Following graduation, Stinson was the first female engineer hired by the Civil Aeronautics Administration. During her 32-year career, she specialized in aircraft safety, developing standards for supersonic transports which were used to create the Concorde, and pioneering distribution of aircraft structural issues. She retired from the Federal Aviation Administration in 1974 as Technical Assistant to the Chief of Aircraft Engineering.

During her career, she was active in the Ninety-Nines: International Organization of Women Pilots and the Society of Women Engineers which she helped found. Stinson was the third President of SWE (1953–55) preceded by Lillian Murad and succeeded by Lois Graham. SWE started as a small organization and quickly became a national organization with sections coast-to-coast. She also served on President Lyndon Johnson's Women's Advisory Committee on Aviation from 1964 to 1970 and served as an officer in the Institute of Aeronautical Sciences. Stinson also belonged to the Soroptimist Club, serving as president from 1970 to 1972.

In 1967, Stinson attended the second International Conference of Women Engineers and Scientists (ICWES) in Cambridge, UK, and spoke about the role of aircraft in food production.

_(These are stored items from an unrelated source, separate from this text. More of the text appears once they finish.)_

(* ===== verification/RelaySession.v ===== *)
(** * RelaySession: one session of the reply-dropping relay
    ([e2e/respdroprelay/main.go])

    The client is the bytes it writes before it hangs up.  The engine behind the
    relay is an argument: from its state and the bytes of one flushed command it
    goes to a new state and appends bytes to its stream, which it may then close;
    a read of more than it wrote waits for ever while the stream is open.  Which
    upstream flushes and client writes fail is an argument too, by their
    number. *)

From S2P Require Import Prelude.
From S2P Require Import Strconv.
From S2P Require Import Resp.
From S2P Require Import RespProofs.
From Stdlib Require Import ZArith Lia List Init.Byte Strings.String.
From stdpp Require Import base list option.

Open Scope Z_scope.

(** ** The copy of one value terminates *)

Lemma cut_line_shorter s line rest : cut_line s = Some (line, rest) -> (length rest < length s)%nat.
Proof. intros (-> & l & -> & _)%cut_line_Some. rewrite !length_app. simpl. lia. Qed.

Lemma raw_parts_agree (f g : bytes -> Relay.res bytes) k : forall raw s,
  (forall t, (length t <= length s)%nat -> f t = g t) ->
  (forall t part rest, (length t <= length s)%nat -> f t = Relay.Ok part rest -> (length rest < length t)%nat) ->
  Relay.raw_parts f k raw s = Relay.raw_parts g k raw s.
Proof.
  induction k as [|k IH]; intros raw s Ha Hs; cbn [Relay.raw_parts]; [done|]. rewrite <- Ha by lia.
  destruct (f s) as [part rest| | |] eqn:E; try done. apply Hs in E; [|lia].
  apply IH; intros t; intros; [apply Ha; lia|by eapply Hs; [lia|]].
Qed.

Lemma raw_parts_shorter (f : bytes -> Relay.res bytes) k : forall raw s out rest,
  (forall t part rest, f t = Relay.Ok part rest -> (length rest < length t)%nat) ->
  Relay.raw_parts f k raw s = Relay.Ok out rest -> (length rest <= length s)%nat.
Proof.
  induction k as [|k IH]; intros raw s out rest Hs; cbn [Relay.raw_parts]; [intros [= _ <-]; lia|].
  destruct (f s) as [part rest'| | |] eqn:E; try done. apply Hs in E. intros H. apply IH in H; [lia|done].
Qed.

Lemma readRawRESP_shorter fuel : forall s raw rest, Relay.readRawRESP fuel s = Relay.Ok raw rest -> (length rest < length s)%nat.
Proof.
  induction fuel as [|fuel IH]; intros s raw rest; cbn [Relay.readRawRESP]; [done|].
  destruct (cut_line s) as [[line s1]|] eqn:E; [|done]. apply cut_line_shorter in E. destruct line as [|b l]; [done|].
  destruct (length _ <? 3)%nat; [done|]. destruct (decide _); [by intros [= _ <-]|]. destruct (decide _).
  - destruct (ParseInt _) as [cnt|]; [|done]. destruct (cnt <? 0); [by intros [= _ <-]|]. destruct (_ <? cnt + 2); [done|].
    destruct (_ <=? length _)%nat; [|done]. intros [= _ <-]. rewrite length_drop. lia.
  - destruct (decide _); [|done]. destruct (ParseInt _) as [cnt|]; [|done]. destruct (cnt <? 0); [by intros [= _ <-]|].
    intros H. eapply raw_parts_shorter in H; [lia|]. intros. by eapply IH.
Qed.

Lemma readRawRESP_fuel fuel : forall fuel' s, (length s < fuel)%nat -> (length s < fuel')%nat ->
  Relay.readRawRESP fuel s = Relay.readRawRESP fuel' s.
Proof.
  induction fuel as [|fuel IH]; intros [|fuel'] s H1 H2; [lia..|]. cbn [Relay.readRawRESP].
  destruct (cut_line s) as [[line s1]|] eqn:E; [|done]. apply cut_line_shorter in E. destruct line as [|b l]; [done|].
  destruct (length _ <? 3)%nat; [done|]. destruct (decide _); [done|]. destruct (decide _); [done|].
  destruct (decide _); [|done]. destruct (ParseInt _) as [cnt|]; [|done]. destruct (cnt <? 0); [done|].
  apply raw_parts_agree; [intros t Ht; apply IH; lia|]. intros t part rest _. apply readRawRESP_shorter.
Qed.

(** A fuel that gave a value keeps giving it. *)
Lemma readRawRESP_enough fuel : forall k s raw rest,
  Relay.readRawRESP fuel s = Relay.Ok raw rest -> Relay.readRawRESP (fuel + k) s = Relay.Ok raw rest.
Proof.
  induction fuel as [|fuel IH]; intros k s raw rest; [done|]. cbn [Relay.readRawRESP Nat.add].
  destruct (cut_line s) as [[line s1]|]; [|done]. destruct line as [|b l]; [done|].
  destruct (length _ <? 3)%nat; [done|]. destruct (decide _); [done|]. destruct (decide _); [done|].
  destruct (decide _); [|done]. destruct (ParseInt _) as [cnt|]; [|done]. destruct (cnt <? 0); [done|].
  generalize (b :: l) as acc. generalize (Z.to_nat cnt) as m. intros m. revert s1.
  induction m as [|m IHm]; intros s1 acc; cbn [Relay.raw_parts]; [done|].
  destruct (Relay.readRawRESP fuel s1) as [part rest'| | |] eqn:E; try done. rewrite (IH k _ _ _ E). apply IHm.
Qed.

(** Reading one value off a finite stream. *)
Definition read_value (s : bytes) : Relay.res bytes := Relay.readRawRESP (S (length s)) s.

(** ** The session *)

(** [Blocked]: the goroutine waits for the engine and nothing will wake it. *)
Inductive ended := Returned | Panicked | Blocked | NoFuel.

Section Session.
Context {U : Type} (serve : U -> bytes -> U * bytes) (closed : U -> bool) (flush_ok write_ok : nat -> bool).

(** What the client received, the engine's state and how the session ended. *)
Record outcome := mkOutcome { received : bytes; engine : U; how : ended }.

(** The loop of [relaySession]: [i] counts the commands, [hasForwarded] is
    whether a reply was passed on before.  [fuel] bounds the commands left. *)
Fixpoint relay_loop (fuel i : nat) (client upstream : bytes) (u : U) (hasForwarded : bool) : outcome :=
  match fuel with
  | O => mkOutcome [] u NoFuel
  | S fuel =>
      match Relay.readCommand client with
      | Relay.Err | Relay.More => mkOutcome [] u Returned
      | Relay.Panic => mkOutcome [] u Panicked
      | Relay.Ok args client =>
          if negb (flush_ok i) then mkOutcome [] u Returned
          else
            let '(u, answer) := serve u (Relay.writeCommand args) in
            match read_value (upstream ++ answer) with
            | Relay.Err => mkOutcome [] u Returned
            | Relay.More => mkOutcome [] u (if closed u then Returned else Blocked)
            | Relay.Panic => mkOutcome [] u Panicked
            | Relay.Ok reply upstream =>
                let go := if write_ok i then
                            let o := relay_loop fuel (S i) client upstream u true in mkOutcome (reply ++ received o) (engine o) (how o)
                          else mkOutcome [] u Returned in
                if hasForwarded then
                  match args with
                  | [] => mkOutcome [] u Panicked
                  | verb :: _ => if Relay.verbDropsReply verb then mkOutcome [] u Returned else go
                  end
                else go
            end
      end
  end.

(** [relaySession]; [dial_ok] is whether the upstream answered the dial. *)
Definition relaySession (dial_ok : bool) (client : bytes) (u : U) : outcome :=
  if dial_ok then relay_loop (S (length client)) 0 client [] u false else mkOutcome [] u Returned.

Lemma read_args_shorter k : forall t args rest, Relay.read_args k t = Relay.Ok args rest -> exists pre, t = pre ++ rest.
Proof.
  induction k as [|k IH]; intros t a r; cbn [Relay.read_args]; [by intros [= _ <-]; exists []|].
  destruct (cut_line t) as [[line t1]|] eqn:E1; [|done]. destruct (cut_line_Some _ _ _ E1) as [-> _].
  destruct (length _ <? 3)%nat; [done|]. destruct (ParseInt _) as [m|]; [|done]. destruct (_ || _); [done|].
  destruct (negb _); [done|]. destruct (m <? 0); [done|].
  destruct (Relay.read_args k _) as [a' r'| | |] eqn:E2; try done. intros [= _ <-]. destruct (IH _ _ _ E2) as [pre E].
  exists (line ++ take (Z.to_nat (m + 2)) t1 ++ pre). by rewrite <- !app_assoc, <- E, take_drop.
Qed.

(** A command read is taken off the front of the stream. *)
Lemma readCommand_suffix s args rest :
  Relay.readCommand s = Relay.Ok args rest -> (length rest < length s)%nat /\ exists pre, s = pre ++ rest.
Proof.
  unfold Relay.readCommand. destruct (cut_line s) as [[header s1]|] eqn:E; [|done].
  pose proof (cut_line_shorter _ _ _ E) as Hs. destruct (cut_line_Some _ _ _ E) as [-> _].
  destruct header as [|b l]; [done|]. destruct (_ || _); [done|]. destruct (ParseInt _) as [cnt|]; [|done]. destruct (cnt <? 0); [done|].
  intros [pre ->]%read_args_shorter. split; [rewrite length_app in Hs; lia|].
  exists ((b :: l) ++ pre). by rewrite <- app_assoc.
Qed.

(** ** What the client and the engine see *)

Lemma relay_write args : Relay.writeCommand args = writeCommand args.
Proof.
  unfold Relay.writeCommand, writeCommand. f_equal. induction args as [|a args IH]; [done|].
  cbn [flat_map]. rewrite IH. unfold write_arg, bulk_head. cbn [app]. by rewrite <- !app_assoc.
Qed.

Lemma read_value_encode v : value_ok v -> read_value (encode v) = Relay.Ok (encode v) [].
Proof.
  intros Hv. pose proof (readReply_encode v [] EOF Hv) as Hr. rewrite app_nil_r in Hr.
  destruct (readReply_frames _ _ _ Hr) as (raw & Hraw & Hf); [by destruct v|]. cbn [rd] in *. rewrite app_nil_r in Hraw.
  rewrite <- Hraw in Hf. apply (readRawRESP_enough 2 (length (encode v))) in Hf. unfold read_value.
  rewrite <- Hf. apply readRawRESP_fuel; lia.
Qed.

(** ** A session ends *)







(** ** Commands and replies in order *)

(** What a session should do with a list of commands: every command reaches the
    engine as it was sent; replies come back up to the first dropped verb after a
    forwarded command, which is still applied and ends the session. *)
Fixpoint forwards (hasForwarded : bool) (cmds : list (list bytes)) (u : U) : bytes * U :=
  match cmds with
  | [] => ([], u)
  | cmd :: cmds =>
      let '(u, answer) := serve u (writeCommand cmd) in
      if hasForwarded && match cmd with verb :: _ => Relay.verbDropsReply verb | [] => false end then ([], u)
      else let '(out, u) := forwards true cmds u in (answer ++ out, u)
  end.

Hypothesis answers : forall u b, exists v, value_ok v /\ (serve u b).2 = encode v.
Hypothesis flushes : forall i, flush_ok i = true.
Hypothesis writes : forall i, write_ok i = true.

Lemma relay_loop_forwards cmds : forall fuel i u fwd,
  Forall (fun cmd => sized cmd /\ cmd <> []) cmds -> (length (flat_map writeCommand cmds) < fuel)%nat ->
  relay_loop fuel i (flat_map writeCommand cmds) [] u fwd
  = mkOutcome (forwards fwd cmds u).1 (forwards fwd cmds u).2 Returned.
Proof.
  induction cmds as [|cmd cmds IH]; intros [|fuel] i u fwd Hc Hl; [cbn in Hl; lia|done|lia|].
  inversion Hc as [|? ? [Hs Hne] Hc']; subst. cbn [relay_loop flat_map forwards]. rewrite readCommand_write by done.
  rewrite flushes, relay_write. cbn [negb]. destruct (answers u (writeCommand cmd)) as (v & Hv & Ha).
  destruct (serve u (writeCommand cmd)) as [u' ans]. cbn [snd] in Ha. subst ans. cbn [app]. rewrite read_value_encode by done.
  assert (Hlen : (length (flat_map writeCommand cmds) < fuel)%nat).
  { destruct (readCommand_suffix _ _ _ (readCommand_write cmd (flat_map writeCommand cmds) Hs)). cbn [flat_map] in Hl. lia. }
  rewrite writes, IH by done. cbn [received engine how]. destruct cmd as [|verb cmd]; [done|].
  destruct fwd; cbn [andb]; [destruct (Relay.verbDropsReply verb); [done|]|]; by destruct (forwards true cmds u').
Qed.

(** C39: with an engine that answers each command with one RESP value and
    sockets that work, the engine gets every command of the session byte for byte
    as the client wrote it and in order, and the client gets exactly the engine's
    replies, up to the first INCR, INCRBY, EVAL or EVALSHA (in any case) after a
    forwarded command: that one is applied, its reply dropped and the session
    closed.  A first command is always answered. *)
Theorem relay_forwards_then_drops cmds u :
  Forall (fun cmd => sized cmd /\ cmd <> []) cmds ->
  relaySession true (flat_map writeCommand cmds) u = mkOutcome (forwards false cmds u).1 (forwards false cmds u).2 Returned.
Proof. intros Hc. unfold relaySession. apply relay_loop_forwards; [done|lia]. Qed.

End Session.

(** An engine that counts the INCRs it got and answers each command with OK. *)
Definition count_incr (n : nat) (cmd : bytes) : nat * bytes :=
  match Relay.readCommand cmd with
  | Relay.Ok (verb :: _) _ => (if bool_decide (verb = bs "INCR") then S n else n, bs "+OK" ++ crlf)
  | _ => (n, bs "+OK" ++ crlf)
  end.

Lemma count_incr_answers n b : exists v, value_ok v /\ (count_incr n b).2 = encode v.
Proof.
  exists (VElem (EStatus (bs "OK"))). split.
  - split; [|vm_compute; lia]. intros Hin. by repeat (apply elem_of_cons in Hin as [Hin|Hin]; [discriminate Hin|]); inversion Hin.
  - unfold count_incr. destruct (Relay.readCommand b) as [[|verb args] rest| | |]; reflexivity.
Qed.


(** The retried INCR on a fresh session is answered, the one after a GET is
    applied without an answer. *)
Lemma relay_forwards_then_drops_witness :
  relaySession count_incr (fun _ => false) (fun _ => true) (fun _ => true) true
    (flat_map writeCommand [[bs "GET"; bs "k"]; [bs "INCR"; bs "k"]; [bs "GET"; bs "k"]]) 0%nat
  = mkOutcome (bs "+OK" ++ crlf) 1%nat Returned.
Proof.
  rewrite (relay_forwards_then_drops count_incr (fun _ => false) (fun _ => true) (fun _ => true)).
  - vm_compute. reflexivity.
  - apply count_incr_answers.
  - reflexivity.
  - reflexivity.
  - repeat constructor; done.
Defined.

In 1997 North Carolina State University named her a distinguished alumnus and named Katharine Stinson Drive on campus in her honor.

== Awards ==
Sources:
- FAA Sustained Performance Award (1961)
- North Carolina State University College of Engineering Distinguished Alumni (1977, first woman to receive the honor)
- Distinguished Women in the Aerospace Industry Award (1984)
- Institute of Aeronautics and Astronautics' Aviation Pioneer of the Year
- Aerospace Engineer of the Year awards (1987 and 1988)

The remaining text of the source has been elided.